▶ [SUPPLIED DATA]
──────────────────────────────
(* ===== verification/PoolMetricsProps.v ===== *)
(** * What the pool controller reports *)
From S2P Require Import Prelude Go Retry GoText OrderedSet K8s Types Provider.
From S2P Require Import ProviderMetrics.
From S2P Require Import Registry IPController NodeMatch NodeMatchProps NodeMatchSystem.
From S2P Require Import Pool PoolProps PoolSystem.
From S2P Require Import PoolSim PoolMetrics.

(** A metric can be made of a descriptor and as many label values as it has
    labels. *)
Class ConstMetricsLaws `{!ConstMetrics} : Prop := {
  new_const_metric d ty v labels :
    length labels = length (desc_labels d) → is_Some (NewConstMetric d ty v labels);
}.
Definition well_typed (s : sample) : Prop :=
  length (sa_labels s) = length (desc_labels (sa_desc s)) ∧ sa_desc s ∈ Describe.

Section report.
Context `{!KubeAPI} {W} `{!PoolEnv W, !MapRangeLaws W} `{ConstMetricsLaws}.
Implicit Types (p : floatingIPPool) (prov : Ref) (s : ipStatus).

(** Going through the keys of a map. *)
Lemma keys_bind {T A} (m : gmap string T) (f : string → T → list A) :
  (map_to_list m).*1 ≫= (λ k, match m !! k with Some x => f k x | None => [] end) =
  map_to_list m ≫= λ x, f x.1 x.2.
Proof.
  assert (∀ l, (∀ x, x ∈ l → m !! x.1 = Some x.2) →
    l.*1 ≫= (λ k, match m !! k with Some x => f k x | None => [] end) = l ≫= λ x, f x.1 x.2) as Hl.
  { induction l as [|x l IH]; intros Hx; [done|]. cbn. rewrite IH by (intros y Hy; apply Hx; by right).
    by rewrite (Hx x) by left. }
  apply Hl. intros [k x] Hin. by apply elem_of_map_to_list in Hin.
Qed.

(** The samples of one address, and of a pool as a whole. *)
Definition ip_labels p prov (ip : string) : list string :=
  [p_namespace p; p_name p; ip; GetProviderName prov; dnsName (p_ipController p)].
Definition ip_samples p prov (ip : string) s : list sample :=
  let labels := ip_labels p prov ip in
  [Sample ipAssignmentErrorsDesc CounterValue (s_assignmentErrors s) labels;
   Sample ipAssignmentsDesc CounterValue (s_assignments s) labels] ++
  (if decide (s_nodeProviderID s = "") then []
   else [Sample ipNodeDesc GaugeValue 1 (labels ++ [s_nodeProviderID s;
           map_get (i_providerIDToNodeName (p_ipController p)) (s_nodeProviderID s)])]) ++
  [Sample ipStateDesc GaugeValue 1 (labels ++ [s_state s])].
Definition holders (st : gmap string ipStatus) : Z :=
  Z.of_nat (length (filter (λ x, s_nodeProviderID x.2 ≠ "") (map_to_list st))).
Definition totals p prov (held : Z) : list sample :=
  let i := p_ipController p in
  let labels := [p_namespace p; p_name p; GetProviderName prov; dnsName i] in
  [Sample unfulfilledIPsDesc GaugeValue (Z.max 0 (i_desiredIPs i - slen (i_ips i))) labels;
   Sample nodeStatusDesc GaugeValue (Z.of_nat (orderedSet.Len (i_assignableNodes i)))
     (labels ++ ["available"]);
   Sample nodeStatusDesc GaugeValue held (labels ++ ["assigned"])].
Definition pool_samples p : list sample :=
  match i_provider (p_ipController p) with
  | Some prov =>
      let st := i_ipToStatus (p_ipController p) in
      (map_to_list st ≫= λ x, ip_samples p prov x.1 x.2) ++ totals p prov (holders st)
  | None => []
  end.

Lemma pool_samples_typed p : Forall well_typed (pool_samples p).
Proof.
  unfold pool_samples. destruct (i_provider _) as [prov|]; [|constructor].
  apply Forall_app. split.
  - apply Forall_bind, Forall_forall. intros [ip s] _. unfold ip_samples. cbn.
    repeat constructor; cbn; [set_solver..|]. case_decide; repeat constructor; cbn; set_solver.
  - repeat constructor; cbn; set_solver.
Qed.

Lemma wp_send {C} E (s : sample) out (Q : list sample → C → W → Prop) c w :
  length (sa_labels s) = length (desc_labels (sa_desc s)) →
  Q (out ++ [s]) c w → wp E (send s out) Q c w.
Proof.
  intros Hlen HQ. unfold send. wp_steps.
  destruct (new_const_metric (sa_desc s) (sa_type s) (sa_value s) (sa_labels s) Hlen) as [m Hm].
  rewrite Hm. by wp_steps.
Qed.

(** One iteration of the loop, then the loop, then the pool. *)
Lemma wp_collectIP {C} p prov ip s held out (c : C) (w : W) :
  i_ipToStatus (p_ipController p) !! ip = Some s → i_provider (p_ipController p) = Some prov →
  wp False (collectIP p (held, out) ip) (λ r c' w', c' = c ∧ w' = w ∧
    r = ((held + if decide (s_nodeProviderID s = "") then 0 else 1)%Z, out ++ ip_samples p prov ip s)) c w.
Proof.
  intros Hs Hp. unfold collectIP, ip_samples. rewrite Hs, Hp. wp_steps. apply wp_send; [done|]. wp_steps.
  apply wp_send; [done|]. wp_steps. case_decide as Hn.
  - rewrite bool_decide_true by done. wp_steps. apply wp_send; [done|]. wp_steps. split_and!; [done..|].
    cbn. by rewrite <- !app_assoc, Z.add_0_r.
  - rewrite bool_decide_false by done. wp_steps. apply wp_send; [done|]. wp_steps. apply wp_send; [done|].
    wp_steps. split_and!; [done..|]. cbn. by rewrite <- !app_assoc.
Qed.

Definition samples_at p prov (ip : string) : list sample :=
  match i_ipToStatus (p_ipController p) !! ip with Some s => ip_samples p prov ip s | None => [] end.
Definition held_at p (ip : string) : bool :=
  match i_ipToStatus (p_ipController p) !! ip with
  | Some s => negb (bool_decide (s_nodeProviderID s = "")) | None => false end.
Lemma held_at_iff p ip s : i_ipToStatus (p_ipController p) !! ip = Some s →
  held_at p ip ↔ s_nodeProviderID s ≠ "".
Proof. unfold held_at. intros ->. by case_bool_decide. Qed.

Lemma held_at_all p :
  Z.of_nat (length (filter (held_at p) (map_to_list (i_ipToStatus (p_ipController p))).*1)) =
  holders (i_ipToStatus (p_ipController p)).
Proof.
  unfold holders. f_equal.
  assert (∀ l, (∀ x, x ∈ l → i_ipToStatus (p_ipController p) !! x.1 = Some x.2) →
    length (filter (held_at p) l.*1) = length (filter (λ x, s_nodeProviderID x.2 ≠ "") l)) as Hl.
  { induction l as [|x l IH]; intros Hx; [done|]. specialize (IH (λ y Hy, Hx y (list_elem_of_further _ _ _ Hy))).
    cbn [fmap list_fmap]. rewrite !filter_cons. pose proof (held_at_iff p x.1 x.2 (Hx x ltac:(by left))) as Hiff.
    destruct (decide (held_at p x.1)), (decide (s_nodeProviderID x.2 ≠ "")); cbn; tauto || congruence. }
  apply Hl. intros [ip s] Hin. by apply elem_of_map_to_list in Hin.
Qed.

Lemma wp_collect {C} p prov out (c : C) (w : W) :
  i_provider (p_ipController p) = Some prov →
  wp False (collect p out) (λ r c' _, c' = c ∧ r ≡ₚ out ++ pool_samples p) c w.
Proof.
  intros Hp. unfold collect, range_keys. wp_steps. apply wp_call. intros ips w1 Hips. wp_steps.
  pose proof (range_order_perm ((map_to_list (i_ipToStatus (p_ipController p))).*1) w) as Hperm.
  rewrite Hips in Hperm. cbn in Hperm.
  eapply wp_mono; [|apply (wp_for_fold_prefix _ (λ visited r c' _, c' = c ∧
    r = (Z.of_nat (length (filter (held_at p) visited)), out ++ (visited ≫= samples_at p prov))))].
  - intros r c' w' [-> ->]. cbn. rewrite Hp. wp_steps. do 2 (apply wp_send; [done|]; wp_steps).
    apply wp_send; [done|]. split; [done|]. unfold pool_samples. rewrite Hp.
    assert (Z.of_nat (length (filter (held_at p) ips)) = holders (i_ipToStatus (p_ipController p))) as Hheld.
    { rewrite <- held_at_all. f_equal. apply Permutation_length. by rewrite Hperm. }
    assert (ips ≫= samples_at p prov ≡ₚ
      map_to_list (i_ipToStatus (p_ipController p)) ≫= λ x, ip_samples p prov x.1 x.2) as Hall.
    { rewrite <- (keys_bind (i_ipToStatus (p_ipController p)) (ip_samples p prov)). by rewrite Hperm. }
    rewrite Hheld, <- Hall. by rewrite <- !app_assoc.
  - split; [done|]. cbn. by rewrite app_nil_r.
  - intros visited ip todo r c' w' Hsplit [-> ->].
    assert (is_Some (i_ipToStatus (p_ipController p) !! ip)) as [s Hs].
    { eapply range_order_elem; [exact Hips|]. rewrite Hsplit. set_solver. }
    eapply wp_mono; [|by apply (wp_collectIP p prov ip s)]. intros r' c2 w2 (-> & _ & ->). split; [done|].
    rewrite filter_app, length_app, bind_app, <- app_assoc. cbn. unfold samples_at at 3. rewrite Hs, app_nil_r.
    f_equal. rewrite Nat2Z.inj_add. f_equal. pose proof (held_at_iff p ip s Hs) as Hiff.
    destruct (decide (held_at p ip)), (decide (s_nodeProviderID s = "")); cbn; tauto || done.
Qed.
End report.

(** C35: in every reachable state of the system a collection succeeds: it reports,
    once for each pool, the state of each address with its counters and the node
    that holds it, how many addresses are missing, and how many nodes wait for one
    or hold one - and nothing else.  Every sample belongs to a descriptor that is
    announced, and has a value for each of its labels. *)
Theorem collection_complete `{!KubeAPI} {V} `{!PoolEnv V, !MapRangeLaws V, !ClusterAPI V} `{!ProviderKinds, !GoFmt}
    `{ConstMetricsLaws} (provs : Registry) (c : Pool.Controller) (v v0 : V) :
  rtc pool_step (Pool.NewController provs, v0) (c, v) →
  wp False Collect (λ out c' _, c' = c ∧ Forall well_typed out ∧
    out ≡ₚ map_to_list (Pool.c_pools c) ≫= λ x, pool_samples x.2) c v.
Proof.
  intros Hr. destruct (steps_Served _ _ _ _ Hr) as [HS _]; [by intros uid p|].
  unfold Collect, range_keys. wp_steps. apply wp_call. intros uids w1 Huids. wp_steps.
  pose proof (range_order_perm ((map_to_list (Pool.c_pools c)).*1) v) as Hperm.
  rewrite Huids in Hperm. cbn in Hperm.
  eapply wp_mono; [|apply (wp_for_fold_prefix _ (λ visited out c' _, c' = c ∧
    out ≡ₚ visited ≫= λ uid, match Pool.c_pools c !! uid with Some p => pool_samples p | None => [] end))].
  - intros out c' w' [-> Hout]. split; [done|].
    assert (out ≡ₚ map_to_list (Pool.c_pools c) ≫= λ x, pool_samples x.2) as Hall.
    { rewrite Hout, Hperm. by rewrite (keys_bind (Pool.c_pools c) (λ _, pool_samples)). }
    split; [|done]. rewrite Hall. apply Forall_bind, Forall_forall. intros x _. apply pool_samples_typed.
  - by split.
  - intros visited uid todo out c' w' Hsplit [-> Hout].
    assert (is_Some (Pool.c_pools c !! uid)) as [p Hp].
    { eapply range_order_elem; [exact Huids|]. rewrite Hsplit. set_solver. }
    rewrite Hp. wp_steps. destruct (HS _ _ Hp) as (k8s & [(prov & _ & Hprov) _ _ _ _ _]).
    eapply wp_mono; [|by apply (wp_collect p prov)]. intros out' c2 w2 [-> Hout']. split; [done|].
    rewrite Hout', Hout, bind_app. f_equiv. cbn. by rewrite Hp, app_nil_r.
Qed.

(** A library that makes a metric of any sample with as many values as labels. *)
#[export] Instance sim_metrics : ConstMetrics := {|
  Metric := unit;
  NewConstMetric d _ _ labels := if (length labels =? length (desc_labels d))%nat then Some tt else None;
|}.
#[export] Instance sim_metrics_laws : ConstMetricsLaws.
Proof. split. intros d ty v labels Hl. cbn. rewrite Hl, Nat.eqb_refl. by eexists. Qed.

Lemma collection_complete_witness :
  ∃ out c v, Collect PoolExample.served.1 PoolExample.served.2 = Ret (out, c, v) ∧
    length out = 10 ∧ Forall well_typed out.
Proof.
  pose proof (PoolExample.run_steps _ _ _ PoolExample.run_served) as Hr.
  rewrite (surjective_pairing PoolExample.served) in Hr.
  pose proof (collection_complete PoolExample.registry PoolExample.served.1 PoolExample.served.2
    PoolExample.w0 Hr) as Hwp.
  assert (∃ out c v, Collect PoolExample.served.1 PoolExample.served.2 = Ret (out, c, v) ∧ length out = 10)
    as (out & c & v & Hc & Hn).
  { do 3 eexists. split; vm_compute; reflexivity. }
  exists out, c, v. split; [exact Hc|]. split; [exact Hn|].
  unfold wp in Hwp. rewrite Hc in Hwp. by destruct Hwp as (_ & ? & _).
Defined.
──────────────────────────────
▶ [AIM OF THE EXERCISE] A count is needed of the lines in this data that contain "Instance"; give the number and no other text.

▶ [COMPLETED TASK] 2